Radical Clique

Forty years ago, a loose collective of forward-thinking creatives evolved a game-changing new concept for a dance club in Manchester: the Haçienda. Its revolutionary aesthetic embodied a paradigm shift for the city itself, as Jon Savage explained in an article featured in our December 2022 issue, reproduced here in full
Haçienda Nightclub's History And Aesthetic Power

New Order manager Rob Gretton sparked the idea. Tony Wilson named it, Ben Kelly designed it and, as Factory Records’ leading earners, Joy Division and New Order financed it.

When it launched in May 1982, the Haçienda was an entertainment space that was radically out of sync with Manchester’s existing venues: high spec, futuristic, wilfully utopian. It was created to give form to a crowd, an ideal that would not be realised in Britain for another half-decade.

The Haçienda came out of a particular cultural milieu, made up of Factory Records, its directors, its groups and the subculture it had helped to create in the city. This, in turn, was an outcrop of the punk scene that had developed in transitory clubs like the Electric Circus and The Ranch. Only Rafters, on Oxford Street, offered any continuity. The central focus of Factory was Joy Division, its central locus the Public Service Vehicles Club in Hulme, also known as the Russell Club and, from May 1978, the Factory. By 1981, all of these venues had pretty much gone.

The archway over the stairs to the upstairs balcony was, Kelly says, his ‘two fingers up’ to the dominant po-mo architectural trends of the early 1980s – a crumbling version of the movement’s Neoclassical pastiche. It was also a kind of processional archway – ‘I had the romantic notion that you and your partner would pass through this arch on the way to the dance floor’ – its own particular kind of sacrosanct or devotional space

By the time of the Haçienda’s inception, ‘we’d been to clubs all over the place,’ Rob Gretton told me, ‘and the idea was to do a New York type venue.’ Over the previous year, New Order had shed the skin of Joy Division for a more electronic approach that took in the dance rhythms heard in tech-tinged clubs like the Fun House, Hurrah and the Danceteria in New York.

The new conditions of leisure required something removed from the dinginess of Rafters and the funkiness of the Factory: somewhere spacious and airy, ripe for renovation. The Haçienda was constructed within a former yacht builders’ shop and warehouse at Whitworth Street West. Built out of red brick with a curved front, the building was a long walk away from Oxford Street and the city centre: a lone outpost in a forgotten area.

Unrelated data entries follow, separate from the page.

(** * MoveTree: a verified model of [src/components/moves/MoveTree.js]

    The development follows the source file top to bottom: the regular
    expressions of [extractClockAnnotations], the rules engine the tree is
    written against, the node store with its aliasing, and the tree
    operations.  Theorems come after all definitions. *)

From Stdlib Require Import ZArith QArith Lia List Ascii String.
From Stdlib Require Import DecimalString DecimalNat.
From stdpp Require Import base option list gmap strings.

Open Scope string_scope.
Open Scope list_scope.

#[local] Arguments String.append !_ _ / : simpl nomatch.

(* ===================================================================== *)
(** ** JavaScript regular expressions, as far as the source uses them     *)
(* ===================================================================== *)

Module Regex.

(** The fragment of the pattern language that occurs in the three literals
    of [extractClockAnnotations]. *)
Inductive re : Type :=
| Chr (p : ascii -> bool)          (* a literal or a character class *)
| Seq (a b : re)
| Star (greedy : bool) (a : re)    (* [a*] and [a*?] *)
| Opt (a : re)                     (* [a?] *)
| Group (n : nat) (a : re)         (* capturing parentheses, numbered *)
| Bol                              (* [^] under the [m] flag *)
| Eol.                             (* [$] under the [m] flag *)

Definition Plus (a : re) : re := Seq a (Star true a).

(** A sequence of at least one pattern. *)
Fixpoint seq (r : re) (rs : list re) : re :=
  match rs with
  | [] => r
  | r' :: rs' => Seq r (seq r' rs')
  end.

(** Captures: group number to (start, end), the latest binding first. *)
Definition caps : Type := list (nat * (nat * nat)).

Definition cap (c : caps) (n : nat) : option (nat * nat) :=
  snd <$> List.find (fun e => Nat.eqb (fst e) n) c.

Definition lit (a : ascii) : ascii -> bool := fun b => Ascii.eqb a b.

(** [\s]: white space and line terminators (of the one-byte code units). *)
Definition is_space (a : ascii) : bool :=
  let n := nat_of_ascii a in
  (Nat.eqb n 32 || (Nat.leb 9 n && Nat.leb n 13) || Nat.eqb n 160)%bool.

Definition is_digit (a : ascii) : bool :=
  let n := nat_of_ascii a in (Nat.leb 48 n && Nat.leb n 57)%bool.

Definition is_line_terminator (a : ascii) : bool :=
  let n := nat_of_ascii a in (Nat.eqb n 10 || Nat.eqb n 13)%bool.

Definition none_of (ps : list (ascii -> bool)) : ascii -> bool :=
  fun a => negb (existsb (fun p => p a) ps).

Definition any : ascii -> bool := fun _ => true.

Definition mresult : Type := (nat * caps)%type.

(** The iterations of [a*] and [a*?]: [step] matches [a] once, [k] is the rest
    of the pattern.  An iteration that consumes nothing is rejected, as in
    the language definition, so the length of the input bounds their
    number. *)
Definition star_loop
    (step : nat -> caps -> (nat -> caps -> option mresult) -> option mresult)
    (greedy : bool) (k : nat -> caps -> option mresult)
    : nat -> nat -> caps -> option mresult :=
  fix iter (fuel i : nat) (c : caps) {struct fuel} : option mresult :=
    match fuel with
    | 0 => k i c
    | S fuel' =>
        if greedy then
          match step i c (fun j c' => if Nat.eqb j i then None else iter fuel' j c') with
          | Some x => Some x
          | None => k i c
          end
        else
          match k i c with
          | Some x => Some x
          | None => step i c (fun j c' => if Nat.eqb j i then None else iter fuel' j c')
          end
    end.

(** The backtracking matcher in continuation-passing style: [k] is the rest
    of the pattern. *)
Fixpoint run (s : list ascii) (r : re) (i : nat) (c : caps)
         (k : nat -> caps -> option mresult) {struct r} : option mresult :=
  match r with
  | Chr p =>
      match s !! i with
      | Some a => if p a then k (S i) c else None
      | None => None
      end
  | Seq a b => run s a i c (fun j c' => run s b j c' k)
  | Star g a => star_loop (run s a) g k (S (length s)) i c
  | Opt a =>
      match run s a i c (fun j c' => if Nat.eqb j i then None else k j c') with
      | Some x => Some x
      | None => k i c
      end
  | Group n a => run s a i c (fun j c' => k j ((n, (i, j)) :: c'))
  | Bol =>
      match i with
      | 0 => k i c
      | S i' =>
          match s !! i' with
          | Some a => if is_line_terminator a then k i c else None
          | None => None
          end
      end
  | Eol =>
      match s !! i with
      | Some a => if is_line_terminator a then k i c else None
      | None => if Nat.eqb i (length s) then k i c else None
      end
  end.

(** One match: where it starts, where it ends, what it captured. *)
Record rmatch : Type := { index : nat; mend : nat; groups : caps }.

Fixpoint search (s : list ascii) (r : re) (fuel start : nat) : option rmatch :=
  match fuel with
  | 0 => None
  | S fuel' =>
      match run s r start [] (fun j c => Some (j, c)) with
      | Some (j, c) => Some {| index := start; mend := j; groups := c |}
      | None => search s r fuel' (S start)
      end
  end.

(** [re.exec(s)] with [re.lastIndex = lastIndex] on a [g] pattern. *)
Definition exec (s : list ascii) (r : re) (lastIndex : nat) : option rmatch :=
  search s r (S (length s) - lastIndex) lastIndex.

Definition slice (s : list ascii) (from to : nat) : list ascii :=
  take (to - from) (drop from s).

Definition whole (s : list ascii) (m : rmatch) : list ascii :=
  slice s (index m) (mend m).

(** [m[n]]: [None] is [undefined], a group that took no part. *)
Definition group (s : list ascii) (m : rmatch) (n : nat) : option (list ascii) :=
  (fun '(a, b) => slice s a b) <$> cap (groups m) n.

(** [[...s.matchAll(re)]]: after an empty match the scan moves on by one. *)
Fixpoint matchAll_from (s : list ascii) (r : re) (fuel lastIndex : nat) : list rmatch :=
  match fuel with
  | 0 => []
  | S fuel' =>
      match exec s r lastIndex with
      | None => []
      | Some m =>
          m :: matchAll_from s r fuel'
                 (if Nat.eqb (mend m) (index m) then S (mend m) else mend m)
      end
  end.

Definition matchAll (s : list ascii) (r : re) : list rmatch :=
  matchAll_from s r (S (S (length s))) 0.

(** [s.replace(re, '')] for a [g] pattern: every match is cut out. *)
Fixpoint cut (s : list ascii) (ms : list rmatch) (pos : nat) : list ascii :=
  match ms with
  | [] => drop pos s
  | m :: ms' => slice s pos (index m) ++ cut s ms' (mend m)
  end.

Definition replace_empty (s : list ascii) (r : re) : list ascii :=
  cut s (matchAll s r) 0.

Fixpoint trim_start (s : list ascii) : list ascii :=
  match s with
  | a :: s' => if is_space a then trim_start s' else s
  | [] => []
  end.

Definition trim (s : list ascii) : list ascii :=
  rev (trim_start (rev (trim_start s))).

Fixpoint starts_with (p s : list ascii) : bool :=
  match p, s with
  | [], _ => true
  | a :: p', b :: s' => (Ascii.eqb a b && starts_with p' s')%bool
  | _ :: _, [] => false
  end.

Fixpoint indexOf_from (p s : list ascii) (i : nat) : Z :=
  if starts_with p s then Z.of_nat i
  else match s with
       | [] => (-1)%Z
       | _ :: s' => indexOf_from p s' (S i)
       end.

(** [s.indexOf(p)], -1 when [p] does not occur. *)
Definition indexOf (s p : list ascii) : Z := indexOf_from p s 0.

End Regex.

(* ===================================================================== *)
(** ** extractClockAnnotations                                            *)
(* ===================================================================== *)

Import Regex.

(** [/^\[[\s\S]*?\]\s*$/gm] *)
Definition headerRegex : re :=
  seq Bol [Chr (lit "["); Star false (Chr any); Chr (lit "]");
       Star true (Chr is_space); Eol].

(** [/\{[^}]*\[%clk\s+([^\]]+)\][^}]*\}/g] *)
Definition clockRegex : re :=
  seq (Chr (lit "{")) [Star true (Chr (none_of [lit "}"]));
       Chr (lit "["); Chr (lit "%"); Chr (lit "c"); Chr (lit "l"); Chr (lit "k");
       Plus (Chr is_space);
       Group 1 (Plus (Chr (none_of [lit "]"])));
       Chr (lit "]"); Star true (Chr (none_of [lit "}"])); Chr (lit "}")].

(** [(?:\s+\{[^}]*\})?] *)
Definition commentOpt : re :=
  Opt (seq (Plus (Chr is_space))
         [Chr (lit "{"); Star true (Chr (none_of [lit "}"])); Chr (lit "}")]).

(** [/\d+\.\s*([^\s{]+)(?:\s+\{[^}]*\})?\s*([^\s{]+)?(?:\s+\{[^}]*\})?/g] *)
Definition moveRegex : re :=
  seq (Plus (Chr is_digit))
      [Chr (lit "."); Star true (Chr is_space);
       Group 1 (Plus (Chr (none_of [is_space; lit "{"])));
       commentOpt;
       Star true (Chr is_space);
       Opt (Group 2 (Plus (Chr (none_of [is_space; lit "{"]))));
       commentOpt].

(** One entry of the array the function returns. *)
Module ClockInfo.
Record t : Type := {
  moveIndex : nat;
  color : string;      (* 'white' or 'black' *)
  clock : string
}.
End ClockInfo.
Abbreviation ClockInfo := ClockInfo.t.

(** A JavaScript array that may have holes. *)
Definition jsarray (A : Type) : Type := list (option A).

Manchester had huge open spaces then, and post-industrial dereliction was everywhere. Opposite the site was a textbook example: the massive, empty shell of Manchester Central station, which in 1982 was just beginning its long transition into the venue G-Mex. An offshoot of the post-punk subculture in the city was involved in what is now called hauntology – seeking the open places and empty spaces in the city and finding inspiration in the gaps and the ghosts.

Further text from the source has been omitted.